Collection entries
======

(** X17: the units check of pol2stack passes exactly when the UNITS of
    every Q, U and I map, with its spaces taken out, is "pW" (so "p W"
    passes and "mJy/beam" does not); any failure is an
    [InvalidParameterError]. *)
Theorem check_units_accepts_pW_only (qin uin iin : list (string * string)) :
  (Pol2stack.check_units qin uin iin = Ok tt
   <-> Forall (fun sdf => Pol2stack.remove_spaces (snd sdf) = "pW"%string)
              (qin ++ uin ++ iin))
  /\ (forall e, Pol2stack.check_units qin uin iin = Raise e ->
                exists msg, e = StarUtilError msg).
Proof.
  unfold Pol2stack.check_units. cbn [foldM].
  destruct (foldM Pol2stack.check_sdf qin tt) as [[]|eq] eqn:Eq.
  - destruct (foldM Pol2stack.check_sdf uin tt) as [[]|eu] eqn:Eu.
    + destruct (foldM Pol2stack.check_sdf iin tt) as [[]|ei] eqn:Ei.
      * apply check_list_ok in Eq, Eu, Ei. split; [|discriminate].
        split; [intros _ | reflexivity].
        apply Forall_app. split; [exact Eq|]. apply Forall_app. auto.
      * split.
        -- split; [discriminate|]. intros H.
           apply Forall_app in H. destruct H as [_ H].
           apply Forall_app in H. destruct H as [_ H].
           apply check_list_ok in H. congruence.
        -- intros e H. inversion H; subst. eapply check_list_raises. exact Ei.
    + split.
      * split; [discriminate|]. intros H.
        apply Forall_app in H. destruct H as [_ H].
        apply Forall_app in H. destruct H as [H _].
        apply check_list_ok in H. congruence.
      * intros e H. inversion H; subst. eapply check_list_raises. exact Eu.
  - split.
    + split; [discriminate|]. intros H.
      apply Forall_app in H. destruct H as [H _].
      apply check_list_ok in H. congruence.
    + intros e H. inversion H; subst. eapply check_list_raises. exact Eq.
Qed.

Lemma ipol2_loop_some (l : list string) (b b' : bool) :
  Pol2stack.ipol2_loop l (Some b) = Some b'
  <-> b' = b /\ Forall (fun s => Configmeld.contains s "pol" = b) l.
Proof.
  induction l as [|s l IH]; cbn [Pol2stack.ipol2_loop].
  - split.
    + intros H. inversion H. auto.
    + intros [-> _]. reflexivity.
  - destruct (Configmeld.contains s "pol") eqn:C; destruct b.
    + rewrite IH. split.
      * intros [-> H]. auto.
      * intros [-> H]. inversion H; auto.
    + split; [discriminate|]. intros [_ H]. inversion H; congruence.
    + split; [discriminate|]. intros [_ H]. inversion H; congruence.
    + rewrite IH. split.
      * intros [-> H]. auto.
      * intros [-> H]. inversion H; auto.
Qed.

(** X18: given the INBEAM header of every I map as a string, pol2stack
    takes the I maps as POL2 data ([True]) exactly when there is at least
    one I map and the INBEAM header of every one contains "pol", as
    non-POL2 data ([False]) exactly when there is at least one and none
    does; a mixture, and also an empty list of I maps,
    ends in the "Mixture of POL2 and non-POL2 I maps" error. *)
Theorem ipol2_needs_uniform_I_maps (inbeams : list string) (b : bool) :
  (Pol2stack.ipol2_of inbeams = Ok b
   <-> inbeams <> []
       /\ Forall (fun s => Configmeld.contains s "pol" = b) inbeams)
  /\ Pol2stack.ipol2_of []
     = Raise (StarUtilError
                "Mixture of POL2 and non-POL2 I maps supplied - all I maps must be the same.")
  /\ (forall e, Pol2stack.ipol2_of inbeams = Raise e ->
                e = StarUtilError
                      "Mixture of POL2 and non-POL2 I maps supplied - all I maps must be the same.").
Proof.
  split; [|split; [reflexivity|]].
  - unfold Pol2stack.ipol2_of. destruct inbeams as [|s l].
    + cbn. split; [discriminate | intros [H _]; congruence].
    + cbn [Pol2stack.ipol2_loop].
      assert (Hloop : forall c, Configmeld.contains s "pol" = c ->
                match Pol2stack.ipol2_loop l (Some c) with
                | Some b0 => Ok b0
                | None => Raise (StarUtilError
                     "Mixture of POL2 and non-POL2 I maps supplied - all I maps must be the same.")
                end = Ok b
                <-> s :: l <> []
                    /\ Forall (fun s => Configmeld.contains s "pol" = b) (s :: l)).
      { intros c Hc.
        destruct (Pol2stack.ipol2_loop l (Some c)) as [b0|] eqn:L.
        - apply ipol2_loop_some in L. destruct L as [-> L]. split.
          + intros H. inversion H as [Hb]. split; [discriminate|].
            apply Forall_cons_iff. rewrite <- Hb. auto.
          + intros [_ H]. apply Forall_cons_iff in H. destruct H as [H _].
            congruence.
        - split; [discriminate|]. intros [_ H].
          apply Forall_cons_iff in H. destruct H as [Hs Hl].
          assert (Ebc : c = b) by congruence. rewrite Ebc in L.
          assert (Pol2stack.ipol2_loop l (Some b) = Some b)
            by (apply ipol2_loop_some; split; [reflexivity | exact Hl]).
          congruence. }
      destruct (Configmeld.contains s "pol") eqn:C; apply Hloop; reflexivity.
  - intros e. unfold Pol2stack.ipol2_of.
    destruct (Pol2stack.ipol2_loop inbeams None); [discriminate|].
    intros H. inversion H. reflexivity.
Qed.

Lemma fcf_ok (filter : Z) (ipol2 : bool) (qu i : R) :
  Pol2stack.fcf filter ipol2 = Ok (qu, i) ->
  (filter = 450%Z /\ qu = 962 /\ i = (if ipol2 then 962 else 491))
  \/ (filter = 850%Z /\ qu = 725 /\ i = (if ipol2 then 725 else 537)).
Proof.
  unfold Pol2stack.fcf.
  destruct (filter =? 450)%Z eqn:E4.
  - apply Z.eqb_eq in E4. intros H. inversion H. auto.
  - destruct (filter =? 850)%Z eqn:E8; [|discriminate].
    apply Z.eqb_eq in E8. intros H. inversion H. auto.
Qed.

======

- _Problem requirements_:
Among the entries, count how many lines hold the string "with", then state only that number.

- _Solution to this task_:
2